» **Directions**
Restate the lines exactly, starting at the line that contains "apply elem_of_cons in Hn" and finishing with the final line of the records.

(Stored entries)
Definition ssl_skip_domains (c : Settings) : list string :=
  filter (.≠ "") ((λ d, py_lower (py_strip d)) <$> py_split "," (ssl_skip_verify_domains c)).

(** Clamped to 0-10; a text [int] refuses means 0. *)
Definition max_redirects (c : Settings) : nat :=
  match parse_int (max_redirects_text c) with
  | Some n => Z.to_nat (Z.max 0 (Z.min n 10))
  | None => 0
  end.

Definition ALLOWED_URL_HEADERS : list string :=
  ["authorization"; "x-api-key"; "x-jfrog-art-api"; "cookie"; "accept"; "accept-language"].
Definition user_agent : dict string string := [("User-Agent", "NVIDIA-RTVI/1.0")].

(** The entry of [ASSET_DOWNLOAD_AUTH_TOKENS] for a host *)
Definition token_entry (host entry : string) : option string :=
  match partition "="%char (py_strip entry) with
  | (domain, true, token) =>
      if String.eqb (py_lower (py_strip domain)) host then Some (py_strip token) else None
  | (_, false, _) => None
  end.
Definition token_for (c : Settings) (host : string) : option string :=
  if String.eqb (auth_tokens c) "" then None
  else head (omap (token_entry host) (py_split ";" (auth_tokens c))).

Definition add_allowed (h : dict string string) (kv : string * string) : dict string string :=
  if bool_decide (py_lower kv.1 ∈ ALLOWED_URL_HEADERS) then dset h kv.1 kv.2 else h.

(** [(urlparse(url).hostname or "").lower()] *)
Definition host_of (u : Url) : string := py_lower (hostname u).

(** [_auth_headers_for_url] *)
Definition auth_headers_for_url (c : Settings) (url_headers : dict string string) (original_host : string)
    (u : Url) : dict string string :=
  if negb (String.eqb (scheme u) "https") then user_agent
  else if negb (bool_decide (url_headers = [])) && String.eqb (host_of u) original_host
  then foldl add_allowed user_agent url_headers
  else match token_for c (host_of u) with
       | Some t => dset user_agent "Authorization" t
       | None => user_agent
       end.

Record Request := mk_Request { req_url : string; req_headers : dict string string; skip_verify : bool }.

(** A server's answer: the body is the sizes of its chunks. *)
Record Response := mk_Response { status : Z; location : option string; body : list Z }.

Definition is_redirect (r : Response) : bool := bool_decide (status r ∈ [301; 302; 303; 307; 308]).

Section download.
Context (c : Settings) (url_headers : dict string string) (max_size : Z).
Context (resolve : nat → string → result (list (option ip))).
Context (urljoin : string → string → string).
Context (respond : nat → Request → result Response).

(** The request for a URL, whose parse may raise *)
Definition request_for (original_host current : string) : result Request :=
  u ← urlsplit current;
  Ok (mk_Request current (auth_headers_for_url c url_headers original_host u)
        (bool_decide (host_of u ∈ ssl_skip_domains c))).

(** The redirect loop, with the requests it sends: [left] hops remain after the
    current one. *)
Fixpoint hops (original_host : string) (left hop : nat) (current : string) :
    list Request * result Response :=
  match request_for original_host current with
  | Exn e => ([], Exn e)
  | Ok req =>
      match respond hop req with
      | Exn e => ([req], Exn e)
      | Ok r =>
          if is_redirect r then
            match nonempty (location r) with
            | None => ([req], Exn (service_exception "DownloadFailed" 502))
            | Some loc =>
                match left with
                | O => ([req], Exn (service_exception "RedirectNotAllowed" 422))
                | S left' =>
                    let next := urljoin current loc in
                    match validate_url_ssrf_runtime (resolve (S hop)) next with
                    | Exn e => ([req], Exn e)
                    | Ok _ => let '(reqs, res) := hops original_host left' (S hop) next in (req :: reqs, res)
                    end
                end
            end
          else ([req], Ok r)
      end
  end.

(** Receive the body within the limit; the size received. *)
Fixpoint receive (chunks : list Z) (total_size : Z) : result Z :=
  match chunks with
  | [] => Ok total_size
  | n :: chunks' =>
      if n =? 0 then receive chunks' total_size
      else if max_size <? total_size + n then Exn (service_exception "FileTooLarge" 413)
      else receive chunks' (total_size + n)
  end.

(** [_download_file] up to [save_file]: the requests sent, the bytes stored in
    the temporary file. *)
Definition download_file (url : string) : list Request * result Z :=
  match validate_url_ssrf_runtime (resolve 0) url with
  | Exn e => ([], Exn e)
  | Ok _ =>
      match urlsplit url with
      | Exn e => ([], Exn e)
      | Ok u =>
          let '(reqs, res) := hops (host_of u) (max_redirects c) 0 url in
          (reqs, r ← res;
                 if negb (status r =? 200) then Exn (service_exception "DownloadFailed" 502)
                 else receive (body r) 0)
      end
  end.

(** ** What a download may do *)

(** The credentials a request may carry. *)
Definition headers_safe (original_host : string) (req : Request) : Prop :=
  ∃ u, urlsplit (req_url req) = Ok u ∧
    (req_headers req = user_agent ∨
     scheme u = "https" ∧
       (host_of u = original_host ∧
          (∀ k v, (k, v) ∈ req_headers req →
             (k, v) ∈ user_agent ∨ (k, v) ∈ url_headers ∧ py_lower k ∈ ALLOWED_URL_HEADERS) ∨
        ∃ t, token_for c (host_of u) = Some t ∧
          req_headers req = user_agent ++ [("Authorization", t)])).

(** Every address a host was resolved to lies outside the blocked ranges. *)
Definition vetted (hop : nat) (url : string) : Prop :=
  ∃ u, urlsplit url = Ok u ∧
    (scheme u = "http" ∨ scheme u = "https" →
     ∃ answers, hostname u ≠ "" ∧ resolve hop (hostname u) = Ok answers ∧
       ∀ a net, Some a ∈ answers → net ∈ BLOCKED_IP_RANGES → in_network a net = false).

Lemma check_all_vetted answers a net :
  check_all answers = Ok tt → Some a ∈ answers → net ∈ BLOCKED_IP_RANGES → in_network a net = false.
Proof.
  induction answers as [|[b|] answers IH]; simpl; [by intros _ ?%elem_of_nil| |].
  - intros Hc Hin Hnet. apply elem_of_cons in Hin. apply result_bind_Ok in Hc as ([] & Hb & Hc).
    destruct Hin as [[= <-]|Hin]; [|by apply IH].
    unfold check_ip in Hb. destruct (existsb _ _) eqn:E; [done|].
    destruct (in_network a net) eqn:En; [|done].
    assert (existsb (in_network a) BLOCKED_IP_RANGES = true); [|congruence].
    apply existsb_exists. exists net. split; [by apply list_elem_of_In|done].
  - intros Hc Hin Hnet. apply elem_of_cons in Hin as [?|?]; [done|by apply IH].
Qed.

Lemma validate_vetted hop url : validate_url_ssrf_runtime (resolve hop) url = Ok tt → vetted hop url.
Proof.
  unfold validate_url_ssrf_runtime. intros (u & Hu & Hv)%result_bind_Ok. exists u. split; [done|].
  intros Hs. case_match eqn:Es.
  { apply negb_true_iff, orb_false_iff in Es as [?%String.eqb_neq ?%String.eqb_neq]. tauto. }
  destruct (String.eqb (hostname u) "") eqn:Eh; [done|]. apply String.eqb_neq in Eh.
  destruct (resolve hop (hostname u)) as [answers|e]; [|done].
  exists answers. split_and!; [done|done|]. intros a net. by apply check_all_vetted.
Qed.

Lemma add_allowed_safe (h0 l h : dict string string) :
  (∀ k v, (k, v) ∈ h → (k, v) ∈ user_agent ∨ (k, v) ∈ h0 ∧ py_lower k ∈ ALLOWED_URL_HEADERS) →
  (∀ kv, kv ∈ l → kv ∈ h0) →
  ∀ k v, (k, v) ∈ foldl add_allowed h l →
    (k, v) ∈ user_agent ∨ (k, v) ∈ h0 ∧ py_lower k ∈ ALLOWED_URL_HEADERS.
Proof.
  revert h. induction l as [|[k' v'] l IH]; intros h Hh Hl; [done|]. cbn [foldl]. apply IH.
  - intros k v. unfold add_allowed. simpl. case_bool_decide as Ha; [|apply Hh].
    intros [[-> ->]|Hin]%dset_elem_1; [right|by apply Hh].
    split; [apply Hl; by left|done].
  - intros kv Hin. apply Hl. by right.
Qed.

Lemma request_for_safe original_host current req :
  request_for original_host current = Ok req →
  req_url req = current ∧ headers_safe original_host req.
Proof.
  unfold request_for. intros (u & Hu & [= <-])%result_bind_Ok. split; [done|].
  exists u. split; [done|]. simpl. unfold auth_headers_for_url.
  destruct (String.eqb (scheme u) "https") eqn:Es; simpl; [|by left].
  apply String.eqb_eq in Es. case_match eqn:Eh.
  - apply andb_true_iff in Eh as [_ Eh%String.eqb_eq]. right. split; [done|]. left. split; [done|].
    apply add_allowed_safe; [by left|done].
  - destruct (token_for c (host_of u)) as [t|] eqn:Et; [|by left].
    right. split; [done|]. right. by exists t.
Qed.

Lemma hops_ok original_host left hop current i req :
  (hops original_host left hop current).1 !! i = Some req → vetted hop current →
  vetted (hop + i) (req_url req) ∧ headers_safe original_host req.
Proof.
  revert hop current i. induction left as [|left IH]; intros hop current i; simpl;
    destruct (request_for original_host current) as [req0|e] eqn:Er; try done;
    apply request_for_safe in Er as [Hurl Hsafe]; subst;
    (assert ([req0] !! i = Some req → vetted hop (req_url req0) →
       vetted (hop + i) (req_url req) ∧ headers_safe original_host req) as Hone
     by (destruct i as [|i]; [intros [= <-] ?; by rewrite Nat.add_0_r|done]));
    destruct (respond hop req0) as [r|e]; try exact Hone;
    (destruct (is_redirect r); [|exact Hone]);
    (destruct (nonempty (location r)) as [loc|]; [|exact Hone]); [exact Hone|].
  destruct (validate_url_ssrf_runtime _ _) as [[]|e] eqn:Ev; [|exact Hone].
  apply validate_vetted in Ev. specialize (IH (S hop) (urljoin (req_url req0) loc)).
  destruct (hops _ left _ _) as [reqs res]. simpl in *. destruct i as [|i]; [exact Hone|].
  intros Hi _. rewrite Nat.add_succ_r. by apply (IH i).
Qed.

Lemma hops_length original_host left hop current :
  (length (hops original_host left hop current).1 ≤ S left)%nat.
Proof.
  revert hop current. induction left as [|left IH]; intros hop current; simpl.
  - repeat case_match; simpl; lia.
  - destruct (request_for _ _) as [req|]; [|simpl; lia].
    destruct (respond hop req) as [r|]; [|simpl; lia].
    destruct (is_redirect r); [|simpl; lia]. destruct (nonempty _) as [loc|]; [|simpl; lia].
    destruct (validate_url_ssrf_runtime _ _); [|simpl; lia].
    specialize (IH (S hop) (urljoin current loc)). destruct (hops _ left _ _). simpl in *. lia.
Qed.

Lemma receive_bounded chunks t n : t ≤ max_size → receive chunks t = Ok n → n ≤ max_size.
Proof.
  revert t. induction chunks as [|k chunks IH]; intros t Ht; simpl; [by intros [= <-]|].
  repeat case_match; try done; intros; bool_lia; eapply IH; try done; lia.
Qed.

Lemma receive_all chunks t : (∀ n, n ∈ chunks → 0 ≤ n) → t + foldr Z.add 0 chunks ≤ max_size →
  receive chunks t = Ok (t + foldr Z.add 0 chunks).
Proof.
  revert t. induction chunks as [|k chunks IH]; intros t Hpos Ht; simpl in *; [by rewrite Z.add_0_r|].
  assert (0 ≤ k) by (apply Hpos; by left).
  assert (0 ≤ foldr Z.add 0 chunks) as Hs.
  { clear -Hpos. induction chunks as [|x chunks IH]; simpl; [lia|].
    assert (0 ≤ x) by (apply Hpos; right; by left).
    assert (0 ≤ foldr Z.add 0 chunks); [|lia]. apply IH. intros n Hn. apply Hpos.
    apply elem_of_cons in Hn as [->|?]; [by left|by do 2 right]. }
  destruct (k =? 0) eqn:Ek; [apply Z.eqb_eq in Ek; subst; by apply IH; [intros; apply Hpos; by right|]|].
  destruct (max_size <? t + k) eqn:El; [apply Z.ltb_lt in El; lia|].
  rewrite IH; [f_equal; lia|intros; apply Hpos; by right|lia].
Qed.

» **Response to this exercise**
    apply elem_of_cons in Hn as [->|?]; [by left|by do 2 right]. }
  destruct (k =? 0) eqn:Ek; [apply Z.eqb_eq in Ek; subst; by apply IH; [intros; apply Hpos; by right|]|].
  destruct (max_size <? t + k) eqn:El; [apply Z.ltb_lt in El; lia|].
  rewrite IH; [f_equal; lia|intros; apply Hpos; by right|lia].
Qed.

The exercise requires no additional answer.